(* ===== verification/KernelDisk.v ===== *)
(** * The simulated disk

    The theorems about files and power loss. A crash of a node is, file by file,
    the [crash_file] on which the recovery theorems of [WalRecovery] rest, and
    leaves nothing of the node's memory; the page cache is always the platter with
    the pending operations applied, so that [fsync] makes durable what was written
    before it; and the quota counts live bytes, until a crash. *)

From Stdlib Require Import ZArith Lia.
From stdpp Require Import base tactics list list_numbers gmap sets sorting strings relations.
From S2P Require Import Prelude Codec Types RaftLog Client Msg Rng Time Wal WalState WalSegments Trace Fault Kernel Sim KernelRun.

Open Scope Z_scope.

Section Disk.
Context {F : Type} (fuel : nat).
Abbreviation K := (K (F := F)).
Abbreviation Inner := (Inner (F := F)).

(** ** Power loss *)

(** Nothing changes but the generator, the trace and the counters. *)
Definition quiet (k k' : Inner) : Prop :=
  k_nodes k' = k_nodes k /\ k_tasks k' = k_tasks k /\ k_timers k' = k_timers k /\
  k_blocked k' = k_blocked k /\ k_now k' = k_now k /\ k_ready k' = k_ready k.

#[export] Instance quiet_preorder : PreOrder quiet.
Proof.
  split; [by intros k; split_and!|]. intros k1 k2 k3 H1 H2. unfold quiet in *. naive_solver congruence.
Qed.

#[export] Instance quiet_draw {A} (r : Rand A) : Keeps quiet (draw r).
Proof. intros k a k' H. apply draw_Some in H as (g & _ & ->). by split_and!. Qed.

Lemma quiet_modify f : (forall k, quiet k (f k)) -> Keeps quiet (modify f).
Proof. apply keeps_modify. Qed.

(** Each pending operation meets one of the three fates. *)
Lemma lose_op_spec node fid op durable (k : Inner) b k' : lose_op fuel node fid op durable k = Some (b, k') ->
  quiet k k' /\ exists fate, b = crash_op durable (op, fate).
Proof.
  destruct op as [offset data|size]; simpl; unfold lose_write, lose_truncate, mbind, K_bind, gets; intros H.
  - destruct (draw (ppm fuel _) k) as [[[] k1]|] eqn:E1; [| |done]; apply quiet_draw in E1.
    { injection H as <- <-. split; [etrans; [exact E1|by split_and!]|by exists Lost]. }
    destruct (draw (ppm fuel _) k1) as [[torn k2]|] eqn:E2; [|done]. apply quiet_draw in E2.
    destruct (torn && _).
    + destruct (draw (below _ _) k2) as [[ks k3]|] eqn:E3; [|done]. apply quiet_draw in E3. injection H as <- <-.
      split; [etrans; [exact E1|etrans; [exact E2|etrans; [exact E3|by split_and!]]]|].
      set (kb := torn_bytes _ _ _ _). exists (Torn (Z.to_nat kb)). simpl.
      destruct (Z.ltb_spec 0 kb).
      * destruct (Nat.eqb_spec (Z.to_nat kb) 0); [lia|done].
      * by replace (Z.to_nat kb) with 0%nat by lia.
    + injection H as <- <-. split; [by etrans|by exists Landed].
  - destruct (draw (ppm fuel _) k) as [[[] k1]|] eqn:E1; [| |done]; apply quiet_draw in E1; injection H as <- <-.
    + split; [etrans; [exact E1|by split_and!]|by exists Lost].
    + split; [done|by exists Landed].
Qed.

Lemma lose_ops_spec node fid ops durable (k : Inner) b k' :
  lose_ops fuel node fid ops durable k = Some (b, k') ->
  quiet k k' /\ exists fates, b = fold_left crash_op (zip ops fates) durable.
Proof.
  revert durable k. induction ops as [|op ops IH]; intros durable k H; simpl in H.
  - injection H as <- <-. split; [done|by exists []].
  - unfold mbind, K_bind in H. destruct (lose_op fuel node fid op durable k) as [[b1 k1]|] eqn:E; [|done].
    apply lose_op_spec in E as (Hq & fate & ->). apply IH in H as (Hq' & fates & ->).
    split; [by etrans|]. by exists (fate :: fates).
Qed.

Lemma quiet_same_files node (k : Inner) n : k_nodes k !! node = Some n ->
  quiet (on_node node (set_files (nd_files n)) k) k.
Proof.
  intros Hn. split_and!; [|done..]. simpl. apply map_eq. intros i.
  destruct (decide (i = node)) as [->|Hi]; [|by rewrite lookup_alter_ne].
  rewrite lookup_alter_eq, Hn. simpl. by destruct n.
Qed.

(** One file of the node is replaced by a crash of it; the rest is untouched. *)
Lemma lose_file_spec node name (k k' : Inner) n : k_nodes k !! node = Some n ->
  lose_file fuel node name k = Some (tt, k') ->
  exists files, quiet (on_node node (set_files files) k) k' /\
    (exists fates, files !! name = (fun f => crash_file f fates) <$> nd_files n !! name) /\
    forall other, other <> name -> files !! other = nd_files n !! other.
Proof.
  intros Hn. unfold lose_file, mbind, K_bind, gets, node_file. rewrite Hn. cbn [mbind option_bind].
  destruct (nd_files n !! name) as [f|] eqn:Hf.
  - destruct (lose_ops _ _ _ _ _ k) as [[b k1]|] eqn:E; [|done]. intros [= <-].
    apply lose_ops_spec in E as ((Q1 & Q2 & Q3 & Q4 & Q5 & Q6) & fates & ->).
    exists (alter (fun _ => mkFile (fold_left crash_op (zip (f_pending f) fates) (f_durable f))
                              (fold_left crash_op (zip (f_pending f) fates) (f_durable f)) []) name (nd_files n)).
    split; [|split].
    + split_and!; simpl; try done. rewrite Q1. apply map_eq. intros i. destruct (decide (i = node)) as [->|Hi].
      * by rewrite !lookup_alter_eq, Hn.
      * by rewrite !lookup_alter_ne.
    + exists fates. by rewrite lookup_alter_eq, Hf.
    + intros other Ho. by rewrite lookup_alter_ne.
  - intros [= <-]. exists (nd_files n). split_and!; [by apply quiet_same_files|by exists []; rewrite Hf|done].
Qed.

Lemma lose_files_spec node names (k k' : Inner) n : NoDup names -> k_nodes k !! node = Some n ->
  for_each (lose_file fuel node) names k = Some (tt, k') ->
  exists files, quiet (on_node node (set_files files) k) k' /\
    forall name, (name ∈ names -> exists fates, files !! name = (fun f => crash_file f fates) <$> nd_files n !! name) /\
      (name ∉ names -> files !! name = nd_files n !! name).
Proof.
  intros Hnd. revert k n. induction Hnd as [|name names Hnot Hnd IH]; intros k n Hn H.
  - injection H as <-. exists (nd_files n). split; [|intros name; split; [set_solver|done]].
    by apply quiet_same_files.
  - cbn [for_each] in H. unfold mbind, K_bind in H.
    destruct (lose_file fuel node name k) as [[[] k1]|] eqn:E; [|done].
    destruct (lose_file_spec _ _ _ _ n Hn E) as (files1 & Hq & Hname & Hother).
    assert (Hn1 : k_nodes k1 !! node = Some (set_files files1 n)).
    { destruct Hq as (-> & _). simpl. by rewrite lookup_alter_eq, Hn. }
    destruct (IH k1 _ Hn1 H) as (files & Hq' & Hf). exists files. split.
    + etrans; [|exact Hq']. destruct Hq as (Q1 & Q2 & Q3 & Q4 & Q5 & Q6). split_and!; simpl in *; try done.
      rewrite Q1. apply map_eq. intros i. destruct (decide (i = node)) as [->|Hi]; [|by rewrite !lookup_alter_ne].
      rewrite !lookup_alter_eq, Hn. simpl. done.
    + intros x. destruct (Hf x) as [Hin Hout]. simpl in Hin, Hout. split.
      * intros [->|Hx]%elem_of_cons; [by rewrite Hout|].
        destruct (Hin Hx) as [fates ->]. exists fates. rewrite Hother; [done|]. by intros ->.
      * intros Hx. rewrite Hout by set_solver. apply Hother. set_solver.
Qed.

...

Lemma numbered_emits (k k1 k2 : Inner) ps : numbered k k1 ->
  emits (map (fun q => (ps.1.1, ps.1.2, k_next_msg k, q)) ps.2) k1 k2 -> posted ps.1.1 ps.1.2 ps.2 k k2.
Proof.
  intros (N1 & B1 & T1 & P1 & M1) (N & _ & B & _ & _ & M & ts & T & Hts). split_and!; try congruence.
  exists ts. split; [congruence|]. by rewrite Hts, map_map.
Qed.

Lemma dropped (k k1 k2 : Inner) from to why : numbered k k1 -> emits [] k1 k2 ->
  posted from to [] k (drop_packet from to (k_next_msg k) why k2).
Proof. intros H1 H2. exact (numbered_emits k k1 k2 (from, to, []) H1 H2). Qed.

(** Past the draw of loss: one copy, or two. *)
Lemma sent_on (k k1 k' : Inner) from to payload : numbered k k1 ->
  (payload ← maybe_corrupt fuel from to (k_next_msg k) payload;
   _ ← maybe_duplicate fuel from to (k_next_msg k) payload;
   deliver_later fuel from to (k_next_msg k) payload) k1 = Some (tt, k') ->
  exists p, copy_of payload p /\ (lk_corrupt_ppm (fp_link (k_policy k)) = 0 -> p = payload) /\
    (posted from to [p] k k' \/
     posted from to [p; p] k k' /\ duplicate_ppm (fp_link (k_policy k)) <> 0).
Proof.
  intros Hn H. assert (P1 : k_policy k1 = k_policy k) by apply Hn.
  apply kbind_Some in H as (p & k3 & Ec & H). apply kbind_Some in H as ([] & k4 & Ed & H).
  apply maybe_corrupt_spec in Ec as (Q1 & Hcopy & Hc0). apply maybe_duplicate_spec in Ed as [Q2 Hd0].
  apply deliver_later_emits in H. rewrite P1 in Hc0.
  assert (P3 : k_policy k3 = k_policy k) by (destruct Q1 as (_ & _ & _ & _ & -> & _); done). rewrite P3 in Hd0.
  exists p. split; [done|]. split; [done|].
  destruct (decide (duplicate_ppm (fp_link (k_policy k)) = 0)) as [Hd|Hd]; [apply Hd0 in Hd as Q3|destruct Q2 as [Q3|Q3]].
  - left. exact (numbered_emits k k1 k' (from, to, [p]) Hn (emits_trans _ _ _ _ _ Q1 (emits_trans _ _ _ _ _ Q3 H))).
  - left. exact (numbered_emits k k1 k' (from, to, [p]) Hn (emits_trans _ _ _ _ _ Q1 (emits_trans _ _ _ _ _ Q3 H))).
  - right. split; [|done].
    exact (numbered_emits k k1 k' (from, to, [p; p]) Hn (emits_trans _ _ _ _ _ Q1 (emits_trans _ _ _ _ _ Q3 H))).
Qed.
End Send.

---

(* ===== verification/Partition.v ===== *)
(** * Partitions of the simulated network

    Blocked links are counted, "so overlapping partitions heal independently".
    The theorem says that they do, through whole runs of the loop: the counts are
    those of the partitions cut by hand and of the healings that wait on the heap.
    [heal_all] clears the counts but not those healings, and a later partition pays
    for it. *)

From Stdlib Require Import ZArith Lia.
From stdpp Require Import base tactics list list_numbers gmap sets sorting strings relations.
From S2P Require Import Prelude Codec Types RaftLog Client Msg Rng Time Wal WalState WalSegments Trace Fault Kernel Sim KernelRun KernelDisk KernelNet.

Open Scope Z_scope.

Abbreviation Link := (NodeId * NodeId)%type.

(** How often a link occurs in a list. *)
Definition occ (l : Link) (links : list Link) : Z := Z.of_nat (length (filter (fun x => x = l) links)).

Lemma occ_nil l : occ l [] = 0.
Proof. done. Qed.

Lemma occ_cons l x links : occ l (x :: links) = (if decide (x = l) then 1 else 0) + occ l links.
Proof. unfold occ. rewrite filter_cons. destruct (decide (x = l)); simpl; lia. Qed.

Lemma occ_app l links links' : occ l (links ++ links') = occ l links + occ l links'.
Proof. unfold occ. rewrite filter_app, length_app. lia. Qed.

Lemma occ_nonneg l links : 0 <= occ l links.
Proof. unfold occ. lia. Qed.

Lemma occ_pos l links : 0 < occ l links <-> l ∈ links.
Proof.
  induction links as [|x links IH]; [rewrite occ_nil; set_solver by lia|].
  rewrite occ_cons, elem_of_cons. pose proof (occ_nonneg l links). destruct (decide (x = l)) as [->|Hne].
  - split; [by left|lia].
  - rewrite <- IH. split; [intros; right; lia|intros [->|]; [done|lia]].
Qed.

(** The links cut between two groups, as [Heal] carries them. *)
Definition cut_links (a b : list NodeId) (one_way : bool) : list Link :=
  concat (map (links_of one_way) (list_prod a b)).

## The task
Scan the listing above for the line that has "k_blocked k' = k_blocked", then copy exactly from that line through the line that has "kb) 0); [lia|done].".

## Exercise solution
  k_blocked k' = k_blocked k /\ k_now k' = k_now k /\ k_ready k' = k_ready k.

#[export] Instance quiet_preorder : PreOrder quiet.
Proof.
  split; [by intros k; split_and!|]. intros k1 k2 k3 H1 H2. unfold quiet in *. naive_solver congruence.
Qed.

#[export] Instance quiet_draw {A} (r : Rand A) : Keeps quiet (draw r).
Proof. intros k a k' H. apply draw_Some in H as (g & _ & ->). by split_and!. Qed.

Lemma quiet_modify f : (forall k, quiet k (f k)) -> Keeps quiet (modify f).
Proof. apply keeps_modify. Qed.

(** Each pending operation meets one of the three fates. *)
Lemma lose_op_spec node fid op durable (k : Inner) b k' : lose_op fuel node fid op durable k = Some (b, k') ->
  quiet k k' /\ exists fate, b = crash_op durable (op, fate).
Proof.
  destruct op as [offset data|size]; simpl; unfold lose_write, lose_truncate, mbind, K_bind, gets; intros H.
  - destruct (draw (ppm fuel _) k) as [[[] k1]|] eqn:E1; [| |done]; apply quiet_draw in E1.
    { injection H as <- <-. split; [etrans; [exact E1|by split_and!]|by exists Lost]. }
    destruct (draw (ppm fuel _) k1) as [[torn k2]|] eqn:E2; [|done]. apply quiet_draw in E2.
    destruct (torn && _).
    + destruct (draw (below _ _) k2) as [[ks k3]|] eqn:E3; [|done]. apply quiet_draw in E3. injection H as <- <-.
      split; [etrans; [exact E1|etrans; [exact E2|etrans; [exact E3|by split_and!]]]|].
      set (kb := torn_bytes _ _ _ _). exists (Torn (Z.to_nat kb)). simpl.
      destruct (Z.ltb_spec 0 kb).
      * destruct (Nat.eqb_spec (Z.to_nat kb) 0); [lia|done].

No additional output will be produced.